(* ===== verification/Expression.v ===== *)
(** * Expressions (crates/gitzero-expression)

    The evaluator of GitHub Actions expressions, the analysis that reports what
    an expression may read, and the [${{ ... }}] templates both work on.  The
    parser, the coercions of [Evaluation] and the JSON conversions belong to
    third-party crates and are fields of a class. *)

From Stdlib Require Import SpecFloat.
From S2P Require Import Prelude RustStr OrdMap.

(** ** Data *)

(** [f64] *)
Abbreviation f64 := spec_float.

Inductive ExecutionStatus := Success | Failure | Cancelled | Skipped.

#[export] Instance ExecutionStatus_eq_dec : EqDecision ExecutionStatus.
Proof. solve_decision. Defined.

(** The syntax trees of [github_actions_expressions]; the spans of
    [SpannedExpr] are not used by the evaluator and are dropped. *)
Inductive Literal :=
  | LString (s : string)
  | LNumber (n : f64)
  | LBoolean (b : bool)
  | LNull.

Inductive BinOp := OpAnd | OpOr | OpEq | OpNeq | OpGt | OpGe | OpLt | OpLe.
Inductive UnOp := OpNot.

Inductive Function_ :=
  | FnContains | FnStartsWith | FnEndsWith | FnFormat | FnJoin | FnToJSON | FnFromJSON | FnCase
  | FnHashFiles | FnSuccess | FnAlways | FnCancelled | FnFailure.

Inductive Expr :=
  | ELiteral (l : Literal)
  | EStar
  | EIdentifier (identifier : string)
  | EIndex (index : Expr)
  | ECall (func : Function_) (args : list Expr)
  | EContext (parts : list Expr)
  | EBinExpr (lhs : Expr) (op : BinOp) (rhs : Expr)
  | EUnExpr (op : UnOp) (expr : Expr).

(** [Evaluation]; an object is its entries in the iteration order of its map. *)
Inductive Evaluation :=
  | EvString (s : string)
  | EvNumber (n : f64)
  | EvBoolean (b : bool)
  | EvNull
  | EvArray (l : list Evaluation)
  | EvObject (m : list (string * Evaluation)).

(** The libraries the evaluator calls. *)
Class ExpressionLib := {
  parse_error : Type;
  parse_error_display : parse_error → string;
  expr_parse : string → outcome parse_error Expr;      (** [Expr::parse] *)
  expr_parse_no_panic s : expr_parse s ≠ Panic;
  sema_display : Evaluation → string;                  (** [sema().to_string()] *)
  sema_eq : Evaluation → Evaluation → bool;            (** [sema() == sema()] *)
  sema_gt : Evaluation → Evaluation → bool;
  sema_ge : Evaluation → Evaluation → bool;
  sema_lt : Evaluation → Evaluation → bool;
  sema_le : Evaluation → Evaluation → bool;
  as_boolean : Evaluation → bool;
  sema_display_string s : sema_display (EvString s) = s;
  to_uppercase : string → string;                      (** [str::to_uppercase], Unicode *)
  jnum : Type;
  io_error : Type;
}.

(** [serde_json::Value] *)
Inductive JValue `{ExpressionLib} :=
  | JNull
  | JBool (b : bool)
  | JNumber (n : jnum)
  | JString (s : string)
  | JArray (l : list JValue)
  | JObject (m : gmap string JValue).

Class JsonLib `{ExpressionLib} := {
  eval_of_json : JValue → option Evaluation;           (** [Evaluation::try_from] *)
  json_of_eval : Evaluation → option JValue;           (** [Value::try_from] *)
  to_string_pretty : JValue → option string;
  json_from_str : string → option JValue;
}.

Inductive ExpressionError `{ExpressionLib} :=
  | Parse (e : parse_error)
  | UnknownContext (name : string)
  | InvalidAccess (index value_type : string)
  | UnsupportedFunction (name : string)
  | InvalidFunction (name : string)
  | InvalidHashFilesOption (option : string)
  | InvalidHashFilesPattern (pattern reason : string)
  | HashFilesWorkspace (path : string) (source : io_error)
  | HashFilesIo (path : string) (source : io_error)
  | HashFilesNonUtf8Path (path : string)
  | HashFilesTimeout
  | UnclosedTemplate
  | JsonConversion.

(** The [#[error(...)]] messages. *)
Definition display_error `{ExpressionLib} (e : ExpressionError) : string :=
  match e with
  | Parse e => "invalid GitHub Actions expression: " +:+ parse_error_display e
  | UnknownContext name => "unknown expression context '" +:+ name +:+ "'"
  | InvalidAccess index value_type => "cannot access '" +:+ index +:+ "' on " +:+ value_type
  | UnsupportedFunction name =>
      "function " +:+ name +:+ " is not supported in this execution context"
  | InvalidFunction name => "invalid arguments for expression function " +:+ name
  | InvalidHashFilesOption o => "invalid hashFiles option '" +:+ o +:+ "'"
  | InvalidHashFilesPattern p r => "invalid hashFiles pattern '" +:+ p +:+ "': " +:+ r
  | HashFilesWorkspace path _ => "hashFiles workspace '" +:+ path +:+ "' is unavailable"
  | HashFilesIo path _ => "hashFiles could not read '" +:+ path +:+ "'"
  | HashFilesNonUtf8Path path =>
      "hashFiles encountered a non-UTF-8 path: '" +:+ path +:+ "'"
  | HashFilesTimeout => "hashFiles could not finish within 120 seconds"
  | UnclosedTemplate => "expression template is missing its closing braces"
  | JsonConversion => "expression value cannot be represented as JSON"
  end.

(** ** Analysis *)

Record ExpressionAnalysis := mkAnalysis {
  context_roots : gset string;
  uses_status_function : bool;
  uses_hash_files : bool;
}.

Definition default_analysis : ExpressionAnalysis := mkAnalysis ∅ false false.

Definition analysis_merge (self other : ExpressionAnalysis) : ExpressionAnalysis :=
  mkAnalysis (context_roots self ∪ context_roots other)
    (uses_status_function self || uses_status_function other)
    (uses_hash_files self || uses_hash_files other).

Definition insert_root (root : string) (a : ExpressionAnalysis) : ExpressionAnalysis :=
  mkAnalysis ({[to_ascii_lowercase root]} ∪ context_roots a)
    (uses_status_function a) (uses_hash_files a).

Definition is_status_function (f : Function_) : bool :=
  match f with FnSuccess | FnAlways | FnCancelled | FnFailure => true | _ => false end.

Definition is_hash_files (f : Function_) : bool :=
  match f with FnHashFiles => true | _ => false end.

Fixpoint analyze_spanned_expression (expression : Expr) (analysis : ExpressionAnalysis)
    : ExpressionAnalysis :=
  match expression with
  | ELiteral _ | EStar => analysis
  | EIdentifier identifier => insert_root identifier analysis
  | EIndex index => analyze_spanned_expression index analysis
  | ECall func args =>
      let analysis := mkAnalysis (context_roots analysis)
        (uses_status_function analysis || is_status_function func)
        (uses_hash_files analysis || is_hash_files func) in
      fold_left (λ a argument, analyze_spanned_expression argument a) args analysis
  | EContext parts =>
      let analysis :=
        match parts with
        | [] => analysis
        | head :: _ =>
            match head with
            | EIdentifier identifier => insert_root identifier analysis
            | _ => analyze_spanned_expression head analysis
            end
        end in
      match parts with
      | [] => analysis
      | _ :: rest =>
          fold_left (λ a part,
            match part with
            | EIdentifier _ | EStar | ELiteral _ => a
            | EIndex index => analyze_spanned_expression index a
            | _ => analyze_spanned_expression part a
            end) rest analysis
      end
  | EBinExpr lhs _ rhs =>
      analyze_spanned_expression rhs (analyze_spanned_expression lhs analysis)
  | EUnExpr _ expr => analyze_spanned_expression expr analysis
  end.

(** ** Templates *)

Definition unwrap_expression (source : string) : string :=
  let trimmed := trim source in
  match (value ← strip_prefix "${{" trimmed; strip_suffix "}}" value) with
  | Some value => trim value
  | None => trimmed
  end.

(** The scan of [find_expression_end]: single quotes delimit strings, a doubled
    quote inside a string is an escape, and the first [}}] outside a string is
    the end.  All of the characters compared are ASCII, so scanning bytes and
    scanning characters agree on UTF-8 text. *)
Fixpoint scan_expression_end (quoted : bool) (s : string) (absolute : nat) : option nat :=
  match s with
  | EmptyString => None
  | String character rest =>
      if bool_decide (character = "'"%char) then
        match rest with
        | String next rest' =>
            if quoted && bool_decide (next = "'"%char)
            then scan_expression_end quoted rest' (2 + absolute)
            else scan_expression_end (negb quoted) rest (1 + absolute)
        | EmptyString => None
        end
      else if negb quoted && starts_with "}}" s then Some absolute
      else scan_expression_end quoted rest (1 + absolute)
  end.

Definition find_expression_end (template : string) (start : nat) : option nat :=
  scan_expression_end false (sdrop start template) start.

(** [template[a..b]] *)
Definition slice (s : string) (a b : nat) : string := stake (b - a) (sdrop a s).

Section analyze.
Context `{EL : ExpressionLib}.

Definition analyze_expression (source : string) : outcome ExpressionError ExpressionAnalysis :=
  let source := unwrap_expression source in
  let? expression := map_err Parse (expr_parse source) in
  Ok (analyze_spanned_expression expression default_analysis).

(** The loop of [analyze_template]; [fuel] bounds its iterations, each of
    which moves [cursor] forward, and running out of it is a [Panic]. *)
Fixpoint analyze_loop (fuel : nat) (template : string) (cursor : nat)
    (analysis : ExpressionAnalysis) : outcome ExpressionError ExpressionAnalysis :=
  match sfind "${{" (sdrop cursor template) with
  | None => Ok analysis
  | Some relative_start =>
      let start := cursor + relative_start in
      let expression_start := start + 3 in
      let? expression_end :=
        ok_or (find_expression_end template expression_start) UnclosedTemplate in
      let? one := analyze_expression (slice template expression_start expression_end) in
      match fuel with
      | 0 => Panic
      | S fuel =>
          analyze_loop fuel template (expression_end + 2) (analysis_merge analysis one)
      end
  end.

Definition analyze_template (template : string) : outcome ExpressionError ExpressionAnalysis :=
  analyze_loop (slen template) template 0 default_analysis.
End analyze.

^^^^^^^^^^^^^^^^

- WHAT IS REQUIRED -
In the data, how many lines include the string "ExecutionStatus"? Reply with only that number.

- FINISHED TASK -
2